__Task prompt__:
Set down only what runs from the line containing "region_map : iafl_ref; large_region_map" through the last line of the data, exactly as it reads.

__Given entries__:
(* ===== verification/Map32.v ===== *)
(** * The chunk map of discontiguous spaces (src/src/util/heap/layout/map32.rs)

    Two free lists over the chunks of the heap hand out regions: single chunks come from
    [region_map], longer regions from [large_region_map].  The regions of a space form a
    doubly-linked list in two arrays, and [descriptor_map] says which space has a chunk.
    The wrap-around of [usize] is written out and debug assertions are panics. *)

From S2P Require Import Prelude Conversions SpaceDescriptor FreeList IntArrayFreeList.

Definition NO_SPACE : Z := 0.
Definition SMALL_SPACE : Z := 1.
Definition LARGE_SPACE : Z := 2.
Definition MAX_SPACES : Z := Z.shiftl 1 LOG_MAX_SPACES.

Record Map32 : Type := {
  prev_link : list Z; next_link : list Z; chunk_space : list Z;
  region_map : iafl_ref; large_region_map : iafl_ref; global_page_map : iafl_ref;
  shared_discontig_fl_count : Z; total_available : Z; total_available_large : Z;
  map_finalized : bool; descriptor_map : list Z; cumulative_committed_pages : Z; map_out_of_virtual_space : bool;
  (** The chunks that were cleared in the table of space functions. *)
  sft_cleared : list Z
}.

__Exercise response__:
  region_map : iafl_ref; large_region_map : iafl_ref; global_page_map : iafl_ref;
  shared_discontig_fl_count : Z; total_available : Z; total_available_large : Z;
  map_finalized : bool; descriptor_map : list Z; cumulative_committed_pages : Z; map_out_of_virtual_space : bool;
  (** The chunks that were cleared in the table of space functions. *)
  sft_cleared : list Z
}.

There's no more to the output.